(** * The horror-game scene: joystick mapper and first-person movement integrator

    A shallow embedding of the two pieces of logic of the repository,
    [VirtualJoystick] (the joystick input mapper) and [Player]'s per-frame
    callback (the movement integrator), as they are written in the two source
    versions of the component, [src/unnamed/part_000] and
    [src/src/components/HorrorGame.tsx].

    Numbers.  A JavaScript [number] is modelled as a real number: addition,
    multiplication, division by a nonzero number and [Math.sqrt] of a
    non-negative number are the exact operations, so rounding and overflow of
    binary64 are abstracted away.  The values binary64 adds to the reals
    (NaN, the infinities) are the subject of module [Finite], where every
    operation that can produce one of them on finite operands (a division by
    zero, the square root of a negative number) returns [None]. *)

From Stdlib Require Import Reals Lra Psatz RNsatz List Bool Permutation.
Import ListNotations.

Local Open Scope R_scope.

(** ** JavaScript operators on numbers *)

(** [a || b] on numbers: [a] unless it is falsy, that is zero. *)
Definition js_or (a b : R) : R := if Req_dec_T a 0 then b else a.

(** [a > b]. *)
Definition js_gt (a b : R) : bool := if Rgt_dec a b then true else false.

(** [{ x: number; y: number }], the type of [moveDirection] and of the knob
    [position]. *)
Record XY : Type := mkXY { x : R; y : R }.

(** ** The part of three.js the component calls

    three.js is a dependency of the repository: its code is not in the source
    tree.  The definitions below follow the methods of three.js that [Player]
    calls, with the mutation of [this] turned into a returned value. *)
Module THREE.

Module Quaternion.
Record t : Type := mk { x : R; y : R; z : R; w : R }.

    (** Squared norm; a camera orientation is a quaternion of norm one. *)
Definition lengthSq (q : t) : R := x q * x q + y q * y q + z q * z q + w q * w q.
End Quaternion.

Module Euler.
    (** [new THREE.Euler(x, y, z)], in the default order XYZ. *)
Record t : Type := mk { x : R; y : R; z : R }.
End Euler.

Module Vector3.
Record t : Type := mk { x : R; y : R; z : R }.

    (** [v.y = s]. *)
Definition setY (v : t) (s : R) : t := mk (x v) s (z v).

    (** Modelled from the spec: [Vector3.multiplyScalar] of three.js, which is
        not in the source tree; each component is multiplied by [s]. *)
Definition multiplyScalar (v : t) (s : R) : t := mk (x v * s) (y v * s) (z v * s).

    (** Modelled from the spec: [Vector3.divideScalar] of three.js, which is
        not in the source tree; it is [multiplyScalar(1 / s)]. *)
Definition divideScalar (v : t) (s : R) : t := multiplyScalar v (1 / s).

    (** Modelled from the spec: [Vector3.length] of three.js, which is not in
        the source tree; the Euclidean length. *)
Definition length (v : t) : R := sqrt (x v * x v + y v * y v + z v * z v).

    (** Modelled from the spec: [Vector3.normalize] of three.js, which is not
        in the source tree; the spec's "normalized".  three.js divides by
        [this.length() || 1], so the zero vector is left as it is. *)
Definition normalize (v : t) : t := divideScalar v (js_or (length v) 1).

    (** Modelled from the spec: [Vector3.add] of three.js, which is not in the
        source tree; componentwise sum. *)
Definition add (v u : t) : t := mk (x v + x u) (y v + y u) (z v + z u).

    (** Modelled from the spec: [Vector3.addScaledVector] of three.js, which is
        not in the source tree; [this.x += v.x * s] and likewise for y and z:
        the spec's "old position + forward·(...)". *)
Definition addScaledVector (p v : t) (s : R) : t :=
      mk (x p + x v * s) (y p + y v * s) (z p + z v * s).

    (** Modelled from the spec: [Vector3.applyQuaternion] of three.js, which is
        not in the source tree; the spec's "camera quaternion applied to".
        The vector is rotated by the quaternion, which three.js assumes to
        have unit length: [t = 2 * cross(q.xyz, v)], then
        [v + q.w * t + cross(q.xyz, t)]. *)
Definition applyQuaternion (v : t) (q : Quaternion.t) : t :=
      let vx := x v in let vy := y v in let vz := z v in
      let qx := Quaternion.x q in let qy := Quaternion.y q in
      let qz := Quaternion.z q in let qw := Quaternion.w q in
      let tx := 2 * (qy * vz - qz * vy) in
      let ty := 2 * (qz * vx - qx * vz) in
      let tz := 2 * (qx * vy - qy * vx) in
      mk (vx + qw * tx + qy * tz - qz * ty)
         (vy + qw * ty + qz * tx - qx * tz)
         (vz + qw * tz + qx * ty - qy * tx).

    (** The older body of [applyQuaternion] in three.js: the product
        [q * v * conjugate(q)] written out. *)
Definition applyQuaternion_product (v : t) (q : Quaternion.t) : t :=
      let qx := Quaternion.x q in let qy := Quaternion.y q in
      let qz := Quaternion.z q in let qw := Quaternion.w q in
      let ix := qw * x v + qy * z v - qz * y v in
      let iy := qw * y v + qz * x v - qx * z v in
      let iz := qw * z v + qx * y v - qy * x v in
      let iw := - qx * x v - qy * y v - qz * z v in
      mk (ix * qw + iw * - qx + iy * - qz - iz * - qy)
         (iy * qw + iw * - qy + iz * - qx - ix * - qz)
         (iz * qw + iw * - qz + ix * - qy - iy * - qx).
End Vector3.

  (** Modelled from the spec: [Quaternion.setFromEuler] of three.js for the
      order XYZ, which is not in the source tree.  Assigning [camera.rotation]
      updates [camera.quaternion] through it. *)
Definition setFromEuler (e : Euler.t) : Quaternion.t :=
    let c1 := cos (Euler.x e / 2) in let c2 := cos (Euler.y e / 2) in
    let c3 := cos (Euler.z e / 2) in
    let s1 := sin (Euler.x e / 2) in let s2 := sin (Euler.y e / 2) in
    let s3 := sin (Euler.z e / 2) in
    Quaternion.mk (s1 * c2 * c3 + c1 * s2 * s3)
                  (c1 * s2 * c3 - s1 * c2 * s3)
                  (c1 * c2 * s3 + s1 * s2 * c3)
                  (c1 * c2 * c3 - s1 * s2 * s3).

  (** What [Player] reads and writes of the camera. *)
Record Camera : Type := mkCamera { position : Vector3.t; quaternion : Quaternion.t }.

  (** What [Player] writes of the spot light: its position and the position
      of its target. *)
Record SpotLight : Type :=
    mkSpotLight { light_position : Vector3.t; target_position : Vector3.t }.
Lemma X18_list_summary_witness :
  (main.summary {| main.Arg0 := "g2"; main.summary := true |} = true
   /\ main.Session_UserGuilds remote_two (length (main.calls process0))
        100 "" "" = ([guild_g1; guild_g2], None)
   /\ main.Session_UserGuilds remote_two
        (S (length (main.calls process0))) 100 ""
        (guild_cursor [guild_g1; guild_g2] "") = ([], None))
  /\ main.list 2 {| main.Arg0 := "g2"; main.summary := true |}
       remote_two process0
     = main.Stop 0
         {| main.calls := [main.CallUserGuilds 100 "" "";
                           main.CallUserGuilds 100 "" "g2"];
            main.stdout := ["g2 two"];
            main.stderr := [] |}.
Proof.
  split; [repeat split; reflexivity|].
  apply (X18_list_summary 0 {| main.Arg0 := "g2"; main.summary := true |}
           remote_two process0 [guild_g1; guild_g2] eq_refl eq_refl).
  - discriminate.
  - reflexivity.
Defined.

Section FullListing.
Import discordgo.
Variable flags : main.Flags.
Variable d : main.Session.
Variable chans : string -> list Channel.
Hypothesis Hsummary : main.summary flags = false.
Hypothesis Hchans : forall n g,
  main.Session_GuildChannels d n g = (chans g, None).

Lemma channel_lines (gch : list Channel) p :
  main.for_range gch main.list_channel p
  = main.Go tt {| main.calls := main.calls p;
                  main.stdout :=
                    (main.stdout p ++ map channel_line gch)%list;
                  main.stderr := main.stderr p |}.
Proof.
  revert p. induction gch as [|c gch IH]; intros p; simpl.
  - rewrite app_nil_r. now destruct p.
  - unfold main.bind. simpl. rewrite IH. simpl.
    now rewrite <- app_assoc.
Qed.
Lemma splice_tail b k src :
  0 ≤ k ≤ len b → len src ≤ len b - k →
  take (Z.to_nat k) b ++ splice (drop (Z.to_nat k) b) 0 src = splice b k src.
Proof.
  intros. unfold splice. simpl. rewrite drop_drop. done.
Qed.

Lemma take_splice b l src :
  0 ≤ l ≤ len b → take (Z.to_nat (l + len src)) (splice b l src) = take (Z.to_nat l) b ++ src.
Proof.
  intros Hl. unfold splice. rewrite take_app_ge by (rewrite length_take; unfold len in *; lia).
  f_equal. rewrite length_take. unfold len in *. rewrite take_app_le by lia.
  apply take_ge. lia.
Qed.

Lemma elem_of_upto n i : i ∈ upto n ↔ 0 ≤ i < n.
Proof. unfold upto. rewrite elem_of_seqZ. lia. Qed.
End buffers.

Section loops.
Context {S : Type}.
Implicit Types (body : Z → S → option S).

Lemma foreach_app idx js body s :
  foreach (idx ++ js) body s = s' ← foreach idx body s; foreach js body s'.
Proof.
  revert s. induction idx as [|i idx IH]; intros s; simpl; [done|].
  destruct (body i s); simpl; auto.
Qed.

Lemma foreach_ext idx body body' s :
  (∀ i s, body i s = body' i s) → foreach idx body s = foreach idx body' s.
Proof.
  intros Heq. revert s. induction idx as [|i idx IH]; intros s; simpl; [done|].
  rewrite Heq. destruct (body' i s); simpl; auto.
Qed.

Lemma foreach_ext_in idx body body' s :
  (∀ i s, i ∈ idx → body i s = body' i s) → foreach idx body s = foreach idx body' s.
Proof.
  revert s. induction idx as [|i idx IH]; intros s Heq; simpl; [done|].
  rewrite Heq by set_solver. destruct (body' i s); simpl; [apply IH|done]. intros. apply Heq. set_solver.
Qed.

Lemma upto_succ n : 0 ≤ n → upto (Z.succ n) = upto n ++ [n].
Proof. intros. unfold upto. rewrite <- (Z2Nat.id n) by lia. rewrite <- Nat2Z.inj_succ, seqZ_S. done. Qed.

(** A loop that reads a buffer byte by byte is a fold over its bytes. *)
Lemma foreach_rd (f : S → Z → S) (b : list Z) n (s : S) :
  0 ≤ n ≤ len b →
  foreach (upto n) (λ i a, x ← rd b i; Some (f a x)) s = Some (fold_left f (slice 0 n b) s).
Proof.
  intros Hn. unfold upto.
  assert (∀ (m : nat) k a, 0 ≤ k → k + Z.of_nat m ≤ len b →
    foreach (seqZ k (Z.of_nat m)) (λ i a, x ← rd b i; Some (f a x)) a =
    Some (fold_left f (slice k (Z.of_nat m) b) a)) as Hgen.
  { induction m as [|m IH]; intros k a Hk Hm; [done|].
    rewrite seqZ_cons by lia. cbn [foreach].
    destruct (rd_some b k) as (x & Hx & Hl); [lia|]. rewrite Hx. simpl.
    replace (Z.pred (Z.of_nat (Datatypes.S m))) with (Z.of_nat m) by lia.
    rewrite IH by lia. replace (Z.of_nat (Datatypes.S m)) with (Z.succ (Z.of_nat m)) by lia.
    by rewrite (slice_app_cons _ _ _ x) by (done || lia). }
  specialize (Hgen (Z.to_nat n) 0 s). rewrite Z2Nat.id in Hgen by lia. apply Hgen; lia.
Qed.

End loops.

Section store_loop.
(** A loop that stores byte after byte is a splice. *)
Lemma foreach_wr (d src : list Z) (off : Z) (g : Z → option Z) :
  0 ≤ off → off + len src ≤ len d →
  (∀ j x, src !! j = Some x → g (Z.of_nat j) = Some x) →
  foreach (upto (len src)) (λ i d, x ← g i; wr d (off + i) x) d = Some (splice d off src).
Proof.
  intros Hoff. induction src as [|x src IH] using rev_ind; intros Hle Hg.
  { unfold splice. simpl. by rewrite Nat.add_0_r, take_drop. }
  rewrite len_app in *. change (len [x]) with 1 in *.
  rewrite Z.add_1_r, upto_succ, foreach_app by apply len_nonneg.
  rewrite IH; [|lia|].
  2: { intros j y Hj. apply Hg. by apply lookup_app_l_Some. }
  pose proof (len_nonneg src). simpl.
  assert (g (len src) = Some x) as -> by (apply Hg; by rewrite list_lookup_middle).
  simpl. rewrite wr_some by (rewrite len_splice; lia).
  simpl. by rewrite splice_snoc by lia.
Qed.
End store_loop.

#[export] Hint Resolve bytes_slice bytes_drop bytes_splice len_nonneg : card.

(** Arithmetic about the lengths of byte strings. *)
Ltac len_lia :=
  repeat first [ rewrite len_app | rewrite len_cons ];
  repeat match goal with
  | H : context [len (_ ++ _)] |- _ => rewrite len_app in H
  | H : context [len (_ :: _)] |- _ => rewrite len_cons in H
  end;
  change (@len []) with 0 in *;
  repeat match goal with
  | |- context [len ?b] => lazymatch goal with H : 0 <= len b |- _ => fail | _ => pose proof (len_nonneg b) end
  | H : context [len ?b] |- _ => lazymatch goal with H : 0 <= len b |- _ => fail | _ => pose proof (len_nonneg b) end
  end; lia.

(** Evaluate the reads from a buffer that is given element by element. *)
Lemma bind_some {A B} (a : A) (f : A → option B) : (Some a ≫= f) = f a.
Proof. done. Qed.

Ltac bind_simpl := repeat (rewrite bind_some; cbv beta).

Ltac rd_simpl :=
  repeat match goal with
  | |- context [rd ?l ?k] =>
      let v := eval vm_compute in (rd l k) in
      lazymatch v with Some _ => rewrite (eq_refl v <: rd l k = v) end
  end;
  bind_simpl.

(** ** Big-endian integers *)

Definition be16 (v : Z) : list Z := [u8 (Z.shiftr v 8); u8 (Z.land v 0xFF)].

Definition be32 (v : Z) : list Z :=
  [u8 (Z.shiftr v 24); u8 (Z.shiftr v 16); u8 (Z.shiftr v 8); u8 (Z.land v 0xFF)].

Lemma be16_val x y :
  is_u8 x → is_u8 y → u16 (Z.lor (Z.shiftl (u16 x) 8) (u16 y)) = x * 256 + y.
Proof.
  unfold is_u8. intros. rewrite (u16_id x), (u16_id y) by (unfold is_u16; lia).
  rewrite lor_shiftl_add by lia. apply u16_id. unfold is_u16. lia.
Qed.

Lemma be32_val a b c d :
  is_u8 a → is_u8 b → is_u8 c → is_u8 d →
  Z.lor (Z.lor (Z.lor (u32 (Z.shiftl (u32 a) 24)) (u32 (Z.shiftl (u32 b) 16)))
               (u32 (Z.shiftl (u32 c) 8))) (u32 d)
  = ((a * 256 + b) * 256 + c) * 256 + d.
Proof.
  unfold is_u8. intros. rewrite !(u32_id a), !(u32_id b), !(u32_id c), !(u32_id d) by (unfold is_u32; lia).
  rewrite !u32_id by (unfold is_u32; rewrite Z.shiftl_mul_pow2 by done; lia).
  rewrite <- !Z.lor_assoc. rewrite (lor_shiftl_add c d 8) by lia.
  rewrite (lor_shiftl_add b _ 16) by lia. rewrite (lor_shiftl_add a _ 24) by lia. lia.
Qed.

Lemma shiftr_256 v k : 0 ≤ k → Z.shiftr v k = v / 2 ^ k.
Proof. apply Z.shiftr_div_pow2. Qed.

(** The number the bytes of [be16] and [be32] stand for. *)
Lemma be16_bytes v : is_u16 v → ∃ x y, be16 v = [x; y] ∧ is_u8 x ∧ is_u8 y ∧ x * 256 + y = v.
Proof.
  unfold is_u16. intros. eexists _, _. split; [done|]. split; [apply u8_range|]. split; [apply u8_range|].
  unfold u8. rewrite land_255, shiftr_256 by done. change (2 ^ 8) with 256. lia.
Qed.

Lemma be32_bytes v :
  is_u32 v → ∃ a b c d, be32 v = [a; b; c; d] ∧ is_u8 a ∧ is_u8 b ∧ is_u8 c ∧ is_u8 d ∧
    ((a * 256 + b) * 256 + c) * 256 + d = v.
Proof.
  unfold is_u32. intros. eexists _, _, _, _. split; [done|]. do 4 (split; [apply u8_range|]).
  unfold u8. rewrite land_255, !shiftr_256 by done.
  change (2 ^ 8) with 256. change (2 ^ 16) with 65536. change (2 ^ 24) with 16777216. lia.
Qed.

Lemma bytes_be16 v : bytes (be16 v).
Proof. repeat constructor; apply u8_range. Qed.

Lemma bytes_be32 v : bytes (be32 v).
Proof. repeat constructor; apply u8_range. Qed.

Lemma bytes_app l l' : bytes l → bytes l' → bytes (l ++ l').
Proof. intros. by apply Forall_app. Qed.

#[export] Hint Resolve bytes_be16 bytes_be32 bytes_app : card.
(* ===== verification/SimHal.v ===== *)
(** * Simulated chip (simulator/virtual_card.c, src/hal/simulator/)

    The memory arrays, the power state and the random generator of the virtual
    chip, its persistence in host files, and the proof that it keeps the memory
    contract of Hal.v. *)

From stdpp Require Import strings.
From S2P Require Import Prelude Hal.

Definition VCARD_EEPROM_PAGE : Z := 4.
Definition VCARD_FLASH_PAGE : Z := 256.

(** The build configuration (scos_config.h.in): sizes in KB. *)
Class ScosConfig := { SCOS_EEPROM_KB : Z; SCOS_FLASH_KB : Z }.

Section chip.
Context `{ScosConfig}.

Definition SCOS_EEPROM_BYTES : Z := u32 (SCOS_EEPROM_KB * 1024).
Definition SCOS_FLASH_BYTES : Z := u32 (SCOS_FLASH_KB * 1024).

Inductive vcard_power := VCARD_POWER_OFF | VCARD_POWER_ON.

#[export] Instance vcard_power_eq_dec : EqDecision vcard_power.
Proof. solve_decision. Defined.

Record vcard_config := VcardConfig {
  state_dir : ptr string;
  eeprom_size : Z;
  flash_size : Z;
  rng_seed : Z;
  quiet : bool;
}.

(** The static variables of virtual_card.c. *)
Record vcard := Vcard {
  s_eeprom : list Z;
  s_flash : list Z;
  s_cfg : vcard_config;
  s_configured : bool;
  s_power : vcard_power;
  s_rng_state : Z;
}.

(** Static storage at program start. *)
Definition vcard_zero : vcard :=
  Vcard (replicate (Z.to_nat SCOS_EEPROM_BYTES) 0) (replicate (Z.to_nat SCOS_FLASH_BYTES) 0)
        (VcardConfig NULL 0 0 0 false) false VCARD_POWER_OFF 0.

Definition default_config : vcard_config :=
  VcardConfig NULL SCOS_EEPROM_BYTES SCOS_FLASH_BYTES 1 false.

Definition vcard_config_default (cfg : ptr vcard_config) : ptr vcard_config :=
  match cfg with NULL => NULL | Ptr _ => Ptr default_config end.

Definition vcard_configure (cfg : ptr vcard_config) (v : vcard) : vcard :=
  let c := match cfg with NULL => default_config | Ptr c => c end in
  let e := if (eeprom_size c =? 0) || (SCOS_EEPROM_BYTES <? eeprom_size c)
           then SCOS_EEPROM_BYTES else eeprom_size c in
  let f := if (flash_size c =? 0) || (SCOS_FLASH_BYTES <? flash_size c)
           then SCOS_FLASH_BYTES else flash_size c in
  Vcard (s_eeprom v) (s_flash v) (VcardConfig (state_dir c) e f (rng_seed c) (quiet c))
        true (s_power v) (s_rng_state v).

(** [cfg()]: the configuration in force, and the card that has it. *)
Definition with_cfg (v : vcard) : vcard :=
  if s_configured v then v
  else Vcard (s_eeprom v) (s_flash v) default_config true (s_power v) (s_rng_state v).

Definition cfg (v : vcard) : vcard_config := s_cfg (with_cfg v).

(** *** Backing store

    The host's files by path; [open_ok] says which paths [fopen] accepts for
    writing. *)

Record host := Host { h_files : gmap string (list Z); open_ok : string → bool }.

(** [snprintf] into a buffer of 512 bytes. *)
Definition path_join (dir name : string) : string :=
  String.substring 0 511 (String.append dir (String.append "/" name)).

Definition region_load (h : host) (dir name : string) (buf : list Z) (size : Z) : option (list Z) :=
  match h_files h !! path_join dir name with
  | None => wr_n buf 0 (replicate (Z.to_nat size) 0xFF)
  | Some f =>
      let got := Z.min (len f) size in
      buf ← wr_n buf 0 (slice 0 got f);
      if got <? size then wr_n buf got (replicate (Z.to_nat (size - got)) 0xFF)
      else Some buf
  end.

Definition region_store (h : host) (dir name : string) (buf : list Z) (size : Z) : option host :=
  if open_ok h (path_join dir name) then
    b ← rd_n buf 0 size;
    Some (Host (<[path_join dir name := b]> (h_files h)) (open_ok h))
  else Some h.

Definition EEPROM_IMAGE : string := "card_eeprom.bin".
Definition FLASH_IMAGE : string := "card_flash.bin".

(** *** Power *)

Definition vcard_power_on (h : host) (v : vcard) : option (hal_status * vcard) :=
  let v := with_cfg v in
  let c := s_cfg v in
  '(e, f) ← match state_dir c with
    | Ptr dir =>
        e ← region_load h dir EEPROM_IMAGE (s_eeprom v) (eeprom_size c);
        f ← region_load h dir FLASH_IMAGE (s_flash v) (flash_size c);
        Some (e, f)
    | NULL =>
        e ← wr_n (s_eeprom v) 0 (replicate (Z.to_nat (eeprom_size c)) 0xFF);
        f ← wr_n (s_flash v) 0 (replicate (Z.to_nat (flash_size c)) 0xFF);
        Some (e, f)
    end;
  Some (HAL_OK, Vcard e f c (s_configured v) VCARD_POWER_ON
                  (if negb (rng_seed c =? 0) then rng_seed c else 0x2545F4914F6CDD1D)).

Definition vcard_power_off (h : host) (v : vcard) : option (host * vcard) :=
  let v := with_cfg v in
  let c := s_cfg v in
  h ← match s_power v, state_dir c with
    | VCARD_POWER_ON, Ptr dir =>
        h ← region_store h dir EEPROM_IMAGE (s_eeprom v) (eeprom_size c);
        region_store h dir FLASH_IMAGE (s_flash v) (flash_size c)
    | _, _ => Some h
    end;
  Some (h, Vcard (s_eeprom v) (s_flash v) c (s_configured v) VCARD_POWER_OFF (s_rng_state v)).

Definition vcard_power_get (v : vcard) : vcard_power := s_power v.

Definition hal_init (h : host) (v : vcard) : option (hal_status * vcard) := vcard_power_on h v.
Definition hal_reset (v : vcard) : vcard := v.
Definition hal_shutdown (h : host) (v : vcard) : option (host * vcard) := vcard_power_off h v.

(** *** Memory *)

(** The array of a region and its usable size; [NULL] for a value that is no
    region. *)
Definition vcard_nvm_base (v : vcard) (region : Z) : ptr (list Z) * Z :=
  if region =? HAL_NVM_EEPROM then (Ptr (s_eeprom v), eeprom_size (cfg v))
  else if region =? HAL_NVM_FLASH then (Ptr (s_flash v), flash_size (cfg v))
  else (NULL, 0).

****************

Directions for this task —
Return exactly the leading lines of the listing, stopping after the line in which "[VirtualJoystick] (the joystick" occurs.

Completed exercise —
(** * The horror-game scene: joystick mapper and first-person movement integrator

    A shallow embedding of the two pieces of logic of the repository,
    [VirtualJoystick] (the joystick input mapper) and [Player]'s per-frame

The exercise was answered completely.